Creation Date
1 May 1812
Height
11 cm
Width
19 cm
Medium
Genre
Description
Dr. Syntax falls backward off his rocky seat into the water. Though his hat has fallen into the water, he still clutches his pen and journal: he has evidently been sketching the moss-covered ruins of the castle crowning the small hill before him. To the right of the ruin a ship sails on the water, more hills rising behind it in the distance. On the left side of the print, Dr. Syntax’s haggard steed, Grizzle, looks on as his master slips off his perch at the water's edge.
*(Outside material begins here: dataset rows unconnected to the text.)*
(* ===== verification/DText.v ===== *)
(** * The sources of the drivers and of the file system's assembly

    The text of the assembly files that DImage.v has assembled: boot, the drivers, the lowest layer of
    the file system, the terminal and the allocator of user memory. As in KText.v a list is a file, a
    string a line, and the one line that holds a double quote, an [#include], is left out. *)

From Stdlib Require Import String List.
Import ListNotations.
Local Open Scope string_scope.

(* boot/boot.s:1-66 boot *)
Definition boot_s : list string := [
  ";-----------------------------------------------------";
  "; ";
  "; H. Foster";
  "; Version 1.0";
  "; 6th Feburary 2025";
  ";";
  "; This is the boot code for RiscyOS";
  ";";
  "; Last modified: 6/2/26 (HWF)";
  ";";
  "; Known bugs: None";
  ";";
  ";-----------------------------------------------------";
  "";
  "boot:";
  "    la      sp, kernel_stack_base   ; Load address of kernel stack into stack pointer (SP)";
  "";
  "    li      t0, 0x0000_1800         ; MPP mask (Machine Previous Privilege) bits 12 and 11";
  "    csrc    MSTATUS, t0             ; Clear MPP bits sets next privilege level to User mode";
  "";
  "    la      t0, mhandler            ; Load address of machine trap handler";
  ";		ori			t0, t0, 1								; enable vectored interrupts";
  "    csrw    MTVEC, t0               ; Set trap vector base address to mhandler";
  "";
  "";
  "    li      t0, (0x800|(1<<7))              ; Bit 11: enable Machine External Interrupt";
  "    csrs    MIE, t0                 ; Set corresponding bit in Machine Interrupt Enable register";
  "";
  "    li      t0, 0x80                ; Bit 7: global Machine Interrupt Enable (MSTATUS.MIE)";
  "    csrs    MSTATUS, t0             ; Enable global machine-level interrupts";
  "";
  "    li      t0, INT_CONTROLLER_BASE ; Load base address of interrupt controller";
  "    li      t1, PERIPHERAL_ENABLE_BITMASK  ; Interrupt enable mask (device-specific value) [][][][][User]";
  "    sw      t1, INT_ENABLE[t0]      ; Enable interrupt source in interrupt controller";
  "    sw      zero, 12[t0]            ; Clear/acknowledge any pending interrupts";
  "";
  "		call kheap_init									; Initalise the kernel heap";
  "    call k_slab_init                ; Initalise the slabs with queues within each one";
  "		call ualloc_init								; initalise the user-space allocator";
  "		; reset the pid allocator";
  "		la t0, pcb_next_pid";
  "		li t1, 1";
  "		sw t1, [t0]";
  "";
  "    la t0, kidle";
  "    sb zero, [t0]";
  "";
  "		call tty_init										; initalise serial read/write";
  "		call mmu_init										; enable mmu";
  "    call spi_init										; Initise the spi configuration";
  "    call sd_init										; Set up and send sd commands";
  "    call fat_init";
  "";
  "		; create init process";
  "		la a0, proc_init";
  "		call kexecve";
  "";
  "  ";
  "    #if DEBUG==1";
  "      la t0, kernel_stack_base";
  "      bne sp, t0, .                   ; catch a stack leak";
  "    #endif";
  "  ";
  "    csrw    MSCRATCH, sp            ; Save kernel stack pointer in MSCRATCH for trap handler use";
  "";
  "    call schedule"].

(* include/mbr.inc:1-11 mbr *)
Definition mbr_inc : list string := [
  "MBR_SIGNATURE EQU 0xaa55";
  "";
  "; The master boot record on a storage device";
  "STRUCT";
  "BOOTSTRAP_CODE_AREA BYTE 446";
  "PARTITION_ENTRY_1 BYTE 16";
  "PARTITION_ENTRY_2 BYTE 16";
  "PARTITION_ENTRY_3 BYTE 16";
  "PARTITION_ENTRY_4 BYTE 16";
  "BOOT_SIGNATURE BYTE 2";
  "MASTER_BOOT_RECORD_SIZE ALIAS"].

(* include/partition.inc:1-14 partition *)
Definition partition_inc : list string := [
  "PARTITION_STATUS_ACTIVE EQU 0x80";
  "PARTITION_STATUS_INACTIVE EQU 0x0";
  "";
  "";
  "PARTITION_TYPE_FAT EQU 0xB";
  "PARTITION_TYPE_FATX EQU 0xC";
  "";
  "STRUCT";
  "PARTITION_STATUS BYTE ; Note: 0x80 is active 0x0 is inactive and aything else is invalid";
  "PARTITION_FIRST_SECTOR_ADDRESS BYTE 3 ; the first absolute sector in partition";
  "PARTITION_TYPE BYTE ;";
  "PARTITION_LAST_SECTOR_ADDRESS BYTE 3 ; the first absolute sector in partition";
  "PARTITION_LBA_FIRST WORD";
  "PARTITION_SECTOR_COUNT WORD"].

(* include/bpb.inc:1-54 bpb *)
Definition bpb_inc : list string := [
  "; FAT Bios Paramater block";
  "FAT_BPB_SIGNATURE EQU 0xaa55";
  "";
  "; 0x0 - 0";
  "; 0x4 - 4";
  "; 0x8 - 8";
  "; 0xC - 12";
  "; 0x10- 16";
  "";
  "STRUCT";
  "; 0x0 - 0x2 ";
  "BS_jmpBoot BYTE 3";
  "";
  "; 0x3 - 0xA (INITAL BYTE NOT ALIGNED)";
  "BS_OEMName BYTE 8";
  "";
  "; 0xB - 0xC (LOAD HALF)";
  "BPB_BytsPerSec BYTE 2";
  "";
  "; 0xD - 0xD (LOAD BYTE)";
  "BPB_SecPerClus BYTE";
  "";
  "; 0xE - 0xF (LOAD HALF?)";
  "BPB_RsvdSecCnt BYTE 2 ; this is 1 for FAT 12 and 16 and typically 32 for FAT32";
  "";
  "; 0x10 - 0x12 (LOAD HALF)";
  "BPB_NumFATs BYTE ; this should be 2 but >= 1 is technically valid";
  "BPB_RootEntCnt BYTE 2 ; for FAT32 this should be 0";
  "BPB_TotSec16 BYTE 2";
  "BPB_Media BYTE ; this is legacy and unused";
  "BPB_FATSz16 BYTE 2 ; on FAT 32 this should be 0";
  "BPB_SecPerTrk BYTE 2";
  "BPB_NumHeads BYTE 2 ";
  "BPB_HiddSec BYTE 4";
  "BPB_TotSec32 BYTE 4 ; this must be non-zero";
  "; At this point the BPB becomes FAT-version specific";
  "; I am going to assume it is FAT 32 and only support that";
  "BPB_FATSz32 BYTE 4 ; count of sectors occupied by ONE FAT";
  "";
  "; Bits 0-3 -- Zero-based number of active FAT";
  "BPB_ExtFlags BYTE 2 ";
  "BPB_FSVer BYTE 2 ; FAT version";
  "BPB_RootClus BYTE 4 ; First cluster number of the root directory";
  "BPB_FSInfo BYTE 2 ; Sector of FSInfo structure in offset from top of the FAT32 volume";
  "BPB_BkBootSec BYTE 2 ; backup boot sector in offset from top of the FAT32 volume";
  "BPB_Reserved BYTE 12";
  "BS_DrvNum BYTE";
  "BS_Reserved BYTE";
  "BS_BootSig BYTE";
  "BS_VolID WORD";
  "BS_VolLab BYTE 11";
  "BS_FilSysType BYTE 8";
  "BS_BootCode32 BYTE 420";
  "BS_Sign BYTE 2 "].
Thomas Rowlandson's Doctor Syntax Tumbling into the Water serves as more than slapstick humor. The clueless seeker of the picturesque, Doctor Syntax, has wandered onto unstable ground in search of a picturesque angle of the ruin; tumbling backwards off a rock, Syntax goes sprawling into the water below. This farcical caricature illustrates the public perspective of picturesque tourists as foolishly obsessed with finding picturesque views—even to the point of of pain and humiliation.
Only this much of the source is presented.